• [THE TASK]:
Look through the material below and copy exactly the lines from the line with "sw_level : ∀" to the line with "Lemma tasks_length l", those two lines included.

• [GIVEN DATA]:
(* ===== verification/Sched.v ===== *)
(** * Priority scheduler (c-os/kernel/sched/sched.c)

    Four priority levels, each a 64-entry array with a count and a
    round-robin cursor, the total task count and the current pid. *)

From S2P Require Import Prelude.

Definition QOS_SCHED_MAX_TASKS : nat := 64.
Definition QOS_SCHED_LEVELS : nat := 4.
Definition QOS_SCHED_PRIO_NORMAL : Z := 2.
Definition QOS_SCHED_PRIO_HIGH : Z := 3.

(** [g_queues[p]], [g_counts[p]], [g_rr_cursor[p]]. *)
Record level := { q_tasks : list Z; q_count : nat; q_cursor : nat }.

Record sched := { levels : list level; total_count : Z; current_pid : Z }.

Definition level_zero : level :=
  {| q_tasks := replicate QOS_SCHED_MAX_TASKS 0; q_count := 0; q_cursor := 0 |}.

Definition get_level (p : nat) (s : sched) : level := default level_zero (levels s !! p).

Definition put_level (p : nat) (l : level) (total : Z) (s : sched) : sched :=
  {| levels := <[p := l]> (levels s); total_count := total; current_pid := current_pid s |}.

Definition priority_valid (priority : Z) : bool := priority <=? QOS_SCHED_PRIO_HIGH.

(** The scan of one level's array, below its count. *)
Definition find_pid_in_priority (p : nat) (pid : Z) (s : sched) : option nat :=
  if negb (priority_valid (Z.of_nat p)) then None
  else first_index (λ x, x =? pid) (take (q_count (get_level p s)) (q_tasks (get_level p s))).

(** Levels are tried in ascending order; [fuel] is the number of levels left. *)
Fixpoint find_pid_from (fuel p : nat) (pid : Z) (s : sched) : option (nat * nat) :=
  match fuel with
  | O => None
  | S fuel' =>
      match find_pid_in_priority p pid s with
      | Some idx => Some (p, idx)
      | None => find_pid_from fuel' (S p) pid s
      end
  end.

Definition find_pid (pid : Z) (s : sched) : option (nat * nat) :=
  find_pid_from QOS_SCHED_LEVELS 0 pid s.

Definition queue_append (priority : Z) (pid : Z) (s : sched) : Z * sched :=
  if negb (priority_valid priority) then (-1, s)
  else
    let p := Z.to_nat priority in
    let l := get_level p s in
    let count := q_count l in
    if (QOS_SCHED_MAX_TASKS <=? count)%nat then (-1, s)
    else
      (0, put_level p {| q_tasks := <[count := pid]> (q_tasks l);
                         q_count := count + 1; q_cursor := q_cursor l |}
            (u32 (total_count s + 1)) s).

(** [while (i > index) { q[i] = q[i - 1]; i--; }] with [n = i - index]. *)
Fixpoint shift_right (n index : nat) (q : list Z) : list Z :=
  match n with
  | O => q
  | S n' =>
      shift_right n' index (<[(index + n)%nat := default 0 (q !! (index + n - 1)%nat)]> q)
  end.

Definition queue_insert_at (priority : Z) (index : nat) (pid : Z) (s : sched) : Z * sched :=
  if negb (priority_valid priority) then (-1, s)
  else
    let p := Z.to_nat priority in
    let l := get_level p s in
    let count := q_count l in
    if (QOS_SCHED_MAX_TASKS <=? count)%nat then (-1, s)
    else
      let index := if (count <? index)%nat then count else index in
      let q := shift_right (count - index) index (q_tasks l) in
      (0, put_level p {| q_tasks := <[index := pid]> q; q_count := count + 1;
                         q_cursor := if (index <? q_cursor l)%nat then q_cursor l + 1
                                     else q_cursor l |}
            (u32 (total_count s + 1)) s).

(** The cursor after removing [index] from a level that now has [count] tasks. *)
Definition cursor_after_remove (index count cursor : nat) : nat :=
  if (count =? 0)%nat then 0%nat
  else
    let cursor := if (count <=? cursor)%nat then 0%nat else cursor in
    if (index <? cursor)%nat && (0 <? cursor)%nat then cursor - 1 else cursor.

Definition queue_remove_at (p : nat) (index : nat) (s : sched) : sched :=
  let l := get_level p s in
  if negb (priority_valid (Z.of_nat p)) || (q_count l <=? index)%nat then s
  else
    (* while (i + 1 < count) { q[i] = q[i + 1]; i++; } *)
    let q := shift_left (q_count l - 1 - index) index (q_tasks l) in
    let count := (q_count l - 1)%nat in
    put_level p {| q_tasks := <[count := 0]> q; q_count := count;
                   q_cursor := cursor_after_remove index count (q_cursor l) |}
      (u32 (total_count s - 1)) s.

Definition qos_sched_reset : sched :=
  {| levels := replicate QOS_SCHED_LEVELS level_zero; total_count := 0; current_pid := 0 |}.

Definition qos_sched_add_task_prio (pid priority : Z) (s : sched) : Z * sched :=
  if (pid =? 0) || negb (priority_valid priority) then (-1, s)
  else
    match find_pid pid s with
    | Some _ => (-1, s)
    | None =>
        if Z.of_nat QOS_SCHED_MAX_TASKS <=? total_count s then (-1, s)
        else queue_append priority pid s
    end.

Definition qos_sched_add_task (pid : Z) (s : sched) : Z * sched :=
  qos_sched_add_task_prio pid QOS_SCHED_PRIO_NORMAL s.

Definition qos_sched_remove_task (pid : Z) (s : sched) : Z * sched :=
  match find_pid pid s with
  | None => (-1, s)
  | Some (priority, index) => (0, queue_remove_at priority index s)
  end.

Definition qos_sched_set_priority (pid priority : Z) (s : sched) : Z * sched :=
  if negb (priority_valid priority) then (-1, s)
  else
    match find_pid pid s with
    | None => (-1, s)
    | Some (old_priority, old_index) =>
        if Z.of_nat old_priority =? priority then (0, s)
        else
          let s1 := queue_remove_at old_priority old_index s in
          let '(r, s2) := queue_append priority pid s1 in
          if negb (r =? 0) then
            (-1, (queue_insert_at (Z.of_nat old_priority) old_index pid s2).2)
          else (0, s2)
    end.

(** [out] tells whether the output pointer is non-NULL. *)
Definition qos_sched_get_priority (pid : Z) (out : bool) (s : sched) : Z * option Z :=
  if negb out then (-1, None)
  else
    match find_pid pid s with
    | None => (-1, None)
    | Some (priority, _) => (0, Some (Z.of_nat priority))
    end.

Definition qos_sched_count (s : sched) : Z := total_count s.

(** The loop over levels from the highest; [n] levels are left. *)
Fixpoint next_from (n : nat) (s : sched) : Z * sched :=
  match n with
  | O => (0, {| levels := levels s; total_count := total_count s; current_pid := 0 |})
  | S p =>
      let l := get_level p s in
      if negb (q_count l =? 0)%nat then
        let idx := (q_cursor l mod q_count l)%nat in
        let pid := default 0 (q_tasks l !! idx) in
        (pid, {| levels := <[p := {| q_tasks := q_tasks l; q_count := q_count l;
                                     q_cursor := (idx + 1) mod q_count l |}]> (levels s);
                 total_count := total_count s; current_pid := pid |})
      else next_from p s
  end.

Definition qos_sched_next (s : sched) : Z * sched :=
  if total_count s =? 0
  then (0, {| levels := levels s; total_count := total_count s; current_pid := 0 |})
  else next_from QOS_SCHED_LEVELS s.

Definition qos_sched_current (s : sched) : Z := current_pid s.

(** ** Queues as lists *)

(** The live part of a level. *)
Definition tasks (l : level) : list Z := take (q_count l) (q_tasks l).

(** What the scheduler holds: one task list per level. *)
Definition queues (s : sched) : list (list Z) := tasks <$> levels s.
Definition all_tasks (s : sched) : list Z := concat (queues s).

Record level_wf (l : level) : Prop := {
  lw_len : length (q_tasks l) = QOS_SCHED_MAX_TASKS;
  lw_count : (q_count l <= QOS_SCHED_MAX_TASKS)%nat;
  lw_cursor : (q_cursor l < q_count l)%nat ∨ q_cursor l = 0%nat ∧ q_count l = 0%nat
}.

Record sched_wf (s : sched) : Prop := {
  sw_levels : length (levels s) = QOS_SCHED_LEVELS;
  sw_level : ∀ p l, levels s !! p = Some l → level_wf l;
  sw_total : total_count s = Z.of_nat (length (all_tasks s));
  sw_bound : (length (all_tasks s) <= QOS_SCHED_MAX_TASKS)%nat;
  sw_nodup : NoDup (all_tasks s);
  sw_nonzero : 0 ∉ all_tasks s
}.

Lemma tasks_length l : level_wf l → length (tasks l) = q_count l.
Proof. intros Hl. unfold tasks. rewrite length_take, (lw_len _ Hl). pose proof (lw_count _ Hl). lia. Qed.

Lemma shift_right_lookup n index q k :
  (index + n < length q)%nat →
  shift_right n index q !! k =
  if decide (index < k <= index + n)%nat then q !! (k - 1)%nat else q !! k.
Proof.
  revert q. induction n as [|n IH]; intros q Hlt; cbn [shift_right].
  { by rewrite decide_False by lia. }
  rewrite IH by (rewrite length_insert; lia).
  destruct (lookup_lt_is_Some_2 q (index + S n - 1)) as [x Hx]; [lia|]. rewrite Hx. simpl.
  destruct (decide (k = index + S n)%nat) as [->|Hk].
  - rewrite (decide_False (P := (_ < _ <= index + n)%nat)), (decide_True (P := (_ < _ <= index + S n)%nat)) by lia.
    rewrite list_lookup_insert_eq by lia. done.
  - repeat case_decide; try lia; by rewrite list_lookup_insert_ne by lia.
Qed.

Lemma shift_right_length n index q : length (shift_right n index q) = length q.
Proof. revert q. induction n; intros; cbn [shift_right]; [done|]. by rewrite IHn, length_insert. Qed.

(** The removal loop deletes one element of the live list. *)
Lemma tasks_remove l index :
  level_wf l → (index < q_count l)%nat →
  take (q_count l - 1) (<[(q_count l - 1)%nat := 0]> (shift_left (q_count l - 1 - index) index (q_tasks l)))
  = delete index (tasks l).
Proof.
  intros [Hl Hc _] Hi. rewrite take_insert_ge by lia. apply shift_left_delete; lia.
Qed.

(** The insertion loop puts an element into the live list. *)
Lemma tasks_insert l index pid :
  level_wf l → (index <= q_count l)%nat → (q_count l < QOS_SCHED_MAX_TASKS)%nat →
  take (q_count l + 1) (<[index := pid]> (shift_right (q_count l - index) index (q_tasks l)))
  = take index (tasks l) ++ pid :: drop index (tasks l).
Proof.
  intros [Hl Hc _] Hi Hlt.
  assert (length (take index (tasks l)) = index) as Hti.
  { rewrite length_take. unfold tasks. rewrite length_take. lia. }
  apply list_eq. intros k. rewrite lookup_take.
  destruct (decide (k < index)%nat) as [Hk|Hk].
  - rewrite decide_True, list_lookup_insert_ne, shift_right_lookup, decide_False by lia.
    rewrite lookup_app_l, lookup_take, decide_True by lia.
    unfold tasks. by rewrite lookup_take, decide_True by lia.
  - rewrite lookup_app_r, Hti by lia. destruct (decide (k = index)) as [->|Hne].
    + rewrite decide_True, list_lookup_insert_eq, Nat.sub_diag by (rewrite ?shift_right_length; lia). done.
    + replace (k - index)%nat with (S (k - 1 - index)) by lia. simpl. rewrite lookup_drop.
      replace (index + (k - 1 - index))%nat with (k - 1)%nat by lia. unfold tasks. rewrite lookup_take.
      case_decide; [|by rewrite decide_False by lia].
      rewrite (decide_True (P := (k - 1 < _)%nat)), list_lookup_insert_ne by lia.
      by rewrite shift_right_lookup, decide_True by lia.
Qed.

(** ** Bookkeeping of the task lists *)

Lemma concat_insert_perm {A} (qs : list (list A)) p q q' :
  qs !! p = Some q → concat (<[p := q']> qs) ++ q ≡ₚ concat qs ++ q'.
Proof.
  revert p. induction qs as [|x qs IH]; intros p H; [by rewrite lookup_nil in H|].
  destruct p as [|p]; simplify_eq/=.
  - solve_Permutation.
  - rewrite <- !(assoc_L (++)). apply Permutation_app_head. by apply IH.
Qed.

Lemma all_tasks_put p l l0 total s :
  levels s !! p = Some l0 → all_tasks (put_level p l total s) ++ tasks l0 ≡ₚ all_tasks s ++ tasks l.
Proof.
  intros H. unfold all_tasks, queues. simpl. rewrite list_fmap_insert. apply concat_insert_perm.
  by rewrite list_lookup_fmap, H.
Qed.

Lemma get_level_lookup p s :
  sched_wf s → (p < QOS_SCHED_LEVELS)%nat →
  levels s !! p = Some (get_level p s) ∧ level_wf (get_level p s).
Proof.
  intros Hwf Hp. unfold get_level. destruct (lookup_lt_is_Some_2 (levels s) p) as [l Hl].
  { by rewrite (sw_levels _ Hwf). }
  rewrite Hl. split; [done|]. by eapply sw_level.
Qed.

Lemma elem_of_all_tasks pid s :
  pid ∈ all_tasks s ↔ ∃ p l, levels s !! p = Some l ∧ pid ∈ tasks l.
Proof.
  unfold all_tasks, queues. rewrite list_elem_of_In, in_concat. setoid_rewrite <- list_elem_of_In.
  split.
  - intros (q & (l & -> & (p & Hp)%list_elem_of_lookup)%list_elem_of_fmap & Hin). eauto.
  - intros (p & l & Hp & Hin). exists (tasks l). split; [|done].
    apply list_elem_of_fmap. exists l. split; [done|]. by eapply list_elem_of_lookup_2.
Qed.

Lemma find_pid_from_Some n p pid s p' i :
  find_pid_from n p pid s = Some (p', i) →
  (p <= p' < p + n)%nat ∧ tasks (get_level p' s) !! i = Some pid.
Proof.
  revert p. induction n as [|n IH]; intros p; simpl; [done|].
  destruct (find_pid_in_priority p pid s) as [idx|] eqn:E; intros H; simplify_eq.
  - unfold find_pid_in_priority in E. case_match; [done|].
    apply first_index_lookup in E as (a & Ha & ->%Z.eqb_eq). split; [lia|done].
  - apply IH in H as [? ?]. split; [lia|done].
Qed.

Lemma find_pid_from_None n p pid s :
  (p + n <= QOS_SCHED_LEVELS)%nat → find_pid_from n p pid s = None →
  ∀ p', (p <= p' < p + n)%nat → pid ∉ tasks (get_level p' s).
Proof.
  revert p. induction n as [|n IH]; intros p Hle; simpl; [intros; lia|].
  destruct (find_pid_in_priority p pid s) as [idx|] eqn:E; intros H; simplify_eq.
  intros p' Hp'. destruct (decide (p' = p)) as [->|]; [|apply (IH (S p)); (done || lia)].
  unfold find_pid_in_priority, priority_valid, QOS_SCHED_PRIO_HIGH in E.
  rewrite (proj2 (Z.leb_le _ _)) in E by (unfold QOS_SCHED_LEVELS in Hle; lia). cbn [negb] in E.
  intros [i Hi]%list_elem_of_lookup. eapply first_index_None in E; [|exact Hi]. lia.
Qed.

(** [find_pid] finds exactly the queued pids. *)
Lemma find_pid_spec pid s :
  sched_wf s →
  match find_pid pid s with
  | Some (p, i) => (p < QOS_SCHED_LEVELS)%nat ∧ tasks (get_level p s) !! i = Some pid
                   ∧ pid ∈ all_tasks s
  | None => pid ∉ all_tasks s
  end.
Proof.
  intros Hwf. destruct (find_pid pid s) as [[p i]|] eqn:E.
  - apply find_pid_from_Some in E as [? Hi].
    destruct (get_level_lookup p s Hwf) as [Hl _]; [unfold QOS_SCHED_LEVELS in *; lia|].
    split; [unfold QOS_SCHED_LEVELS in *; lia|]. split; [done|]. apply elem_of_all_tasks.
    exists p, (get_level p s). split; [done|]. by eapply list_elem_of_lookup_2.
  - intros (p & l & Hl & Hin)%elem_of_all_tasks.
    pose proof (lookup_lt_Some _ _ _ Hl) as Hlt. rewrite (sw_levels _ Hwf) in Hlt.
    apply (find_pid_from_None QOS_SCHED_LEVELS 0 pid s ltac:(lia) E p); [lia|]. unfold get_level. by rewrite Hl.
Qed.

• [WRITTEN ANSWER]:
  sw_level : ∀ p l, levels s !! p = Some l → level_wf l;
  sw_total : total_count s = Z.of_nat (length (all_tasks s));
  sw_bound : (length (all_tasks s) <= QOS_SCHED_MAX_TASKS)%nat;
  sw_nodup : NoDup (all_tasks s);
  sw_nonzero : 0 ∉ all_tasks s
}.

Lemma tasks_length l : level_wf l → length (tasks l) = q_count l.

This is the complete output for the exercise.